I wonder if there is a way to notify all of the so affected patients in this area in order that they can ask the doctor if they are on the incentive program to collect money for leaving these patients exposed to increased acute pain and also the potential to develop a chronic pain situation.
This explains a lot. Fairly recently I had my left ovary and tube removed, as well as endometrial lesions removed. Zero pain meds. My insurance carrier was BCBS and the doctor said they wouldn’t approve them for surgery.
So how much more suffering has to take place before people recognize and accept the REAL cause of addiction? See the video The REAL cause of drug abuse on http://www.doctorsofcourage.org/videos/.
I gotta confess I get tired of the ads for DOC…I call ’em “ads” b/c when you go there, you gotta buy a membership to read anything. Just what we need….more shills.
Good God almighty. Every time I think the opioid hysterics & money grubbers have gone as low as possible, they plumb new depths. Any doctor who chooses sadistic torture & monetary gain over patient welfare ought to lose their frigging license.
The percentage of patients who become addicted following surgery is less than 1% (https://www.bmj.com/content/360/bmj.j5790).
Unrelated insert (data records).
Lemma verify_security_needs_mapping_witness :
  verify_security ([skipping "bearer"] ++ answering "custom" (VBool true)
                     :: [answering "apiKey" (VDict alice_info)])
    [] sample_handler empty_request fresh_world
  = (Raise (AttributeError "'bool' object has no attribute 'get'"),
     World ∅ [Called "bearer"; Called "custom"]).
Proof.
  apply (verify_security_needs_mapping
           [skipping "bearer"] (answering "custom" (VBool true))
           [answering "apiKey" (VDict alice_info)] [] sample_handler
           empty_request fresh_world (World ∅ [Called "bearer"])
           (VBool true) (World ∅ [Called "bearer"; Called "custom"])).
  - reflexivity.
  - reflexivity.
  - discriminate.
  - discriminate.
Defined.

(** X6.  A verifier that raises ends the request with its exception: the
    verifiers before it have run, the ones after it have not, nothing is
    written into the context and the handler is not invoked.  So a
    malformed Authorization header met by a bearer, basic or oauth2
    verifier is InvalidHeader whatever schemes follow, and a bearer token
    that the verification function rejects with null is InvalidToken and
    does not fall through to the schemes that follow. *)
Theorem verify_security_fail_fast {R} sc (function : request → M R)
    req w :
  (∀ pre f post w1 e w2,
     all_no_value pre req sc w = Some w1 →
     f req sc w1 = (Raise e, w2) →
     verify_security (pre ++ f :: post) sc function req w = (Raise e, w2))
  ∧ (∀ s b64decode token_info basic_info scope_validate rest,
       headers req !! "Authorization" = Some s →
       s ≠ EmptyString →
       (∀ tok v, PyStr.split_ws_1 s ≠ [tok; v]) →
       verify_security (verify_bearer token_info :: rest) sc function req w
       = (Raise InvalidHeader, w)
       ∧ verify_security (verify_basic b64decode basic_info :: rest)
           sc function req w
         = (Raise InvalidHeader, w)
       ∧ verify_security (verify_oauth token_info scope_validate :: rest)
           sc function req w
         = (Raise InvalidHeader, w))
  ∧ (∀ s tok token token_info rest w1,
       headers req !! "Authorization" = Some s →
       PyStr.split_ws_1 s = [tok; token] →
       PyStr.lower tok = "bearer" →
       token_info token w = (Ok VNone, w1) →
       verify_security (verify_bearer token_info :: rest) sc function req w
       = (Raise InvalidToken, w1)).
Proof.
  assert (Hraise : ∀ pre f post w1 e w2,
            all_no_value pre req sc w = Some w1 →
            f req sc w1 = (Raise e, w2) →
            verify_security (pre ++ f :: post) sc function req w
            = (Raise e, w2)).
  { intros pre f post w1 e w2 Hpre Hf.
    rewrite verify_security_unfold, (auth_loop_prefix _ _ _ _ _ _ _ Hpre).
    rewrite auth_loop_first; by rewrite Hf. }
  split; [exact Hraise|]. split.
  - intros s b64decode token_info basic_info scope_validate rest
      Hs Hne Hsplit.
    assert (Hauth : get_auth_header_value req = Raise InvalidHeader).
    { rewrite (get_auth_header_value_present _ _ Hs Hne).
      destruct (PyStr.split_ws_1 s) as [|tok [|v [|]]] eqn:Heq; try done.
      by destruct (Hsplit tok v). }
    split; [|split]; apply (Hraise [] _ rest w); try done.
    + unfold verify_bearer. unfold_monad. by rewrite Hauth.
    + unfold verify_basic. unfold_monad. by rewrite Hauth.
    + unfold verify_oauth. unfold_monad. by rewrite Hauth.
  - intros s tok token token_info rest w1 Hs Hsplit Hlower Hnull.
    apply (Hraise [] _ rest w); [done|].
    assert (Hauth : get_auth_header_value req
                    = Ok (Some ("bearer", token))).
    { rewrite (get_auth_header_value_present _ _ Hs
                 (split_ws_1_nonempty _ _ _ Hsplit)).
      by rewrite Hsplit, Hlower. }
    unfold verify_bearer. unfold_monad. rewrite Hauth. simpl.
    unfold check_bearer_token. unfold_monad. by rewrite Hnull.
Qed.

Lemma verify_security_fail_fast_witness :
  verify_security
    [verify_bearer sample_token_info_func;
     verify_api_key one_pair_cookie_load sample_api_key_info_func
       "query" "api_key"]
    [] sample_handler
    (Request {[ "Authorization" := "Bearer" ]} {[ "api_key" := "k" ]})
    fresh_world
  = (Raise InvalidHeader, fresh_world)
  ∧ verify_security
      [verify_bearer sample_token_info_func;
       verify_api_key one_pair_cookie_load sample_api_key_info_func
         "query" "api_key"]
      [] sample_handler
      (Request {[ "Authorization" := "Bearer bad" ]} {[ "api_key" := "k" ]})
      fresh_world
    = (Raise InvalidToken, World ∅ [Called "token_info"]).
Proof.
  split.
  - apply (proj1 (proj2 (verify_security_fail_fast [] sample_handler
             (Request {[ "Authorization" := "Bearer" ]}
                {[ "api_key" := "k" ]}) fresh_world))
             "Bearer" Base64.decode sample_token_info_func
             sample_basic_info_func validate_scope_func).
    + reflexivity.
    + discriminate.
    + discriminate.
  - apply (proj2 (proj2 (verify_security_fail_fast [] sample_handler
             (Request {[ "Authorization" := "Bearer bad" ]}
                {[ "api_key" := "k" ]}) fresh_world))
             "Bearer bad" "Bearer" "bad"); reflexivity.
Defined.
You can positively inflate someone with opioids after surgery for the week or 10 days they’re usually needed and get NO increased risk of addiction. The ONLY thing that happens when you refuse to treat acute pain adequately is to hugely increase the likelihood of the patient developing chronic pain (see same reference above).
The people who become addicted following surgery generally already have addiction issues; these people, unless they get locked in a bubble (or a cell), will always be in danger of getting addicted to something. Happily subjecting 99+% of patients to monstrous suffering will do nothing to change that, & nothing to change the so-called “epidemic,” since it’s not due to Rx meds anyway & is not even an epidemic.
I sincerely, devoutly hope that every doctor who grabs the cash & goes for sadism, & every person behind this policy, suffers the tortures of the damned of unrelieved pain for the rest of their lives. When in God’s name is this nationally approved & applauded hysteria of sadism going to finally hit a turning point?
You got that right. Incentivizing doctors to not prescribe reasonable pain medication – and a week or two weeks worth after a surgery, pending a re evaluation by the doctor is reasonable- is just inhumane.
There’s stories surfacing how celebs and rich people still get pain meds… Like we all knew would happen. It’s the average Joe citizen who is getting tortured with all these draconian, arbitrary rules. Addicts still have no problem getting the illegal shit, it just costs more.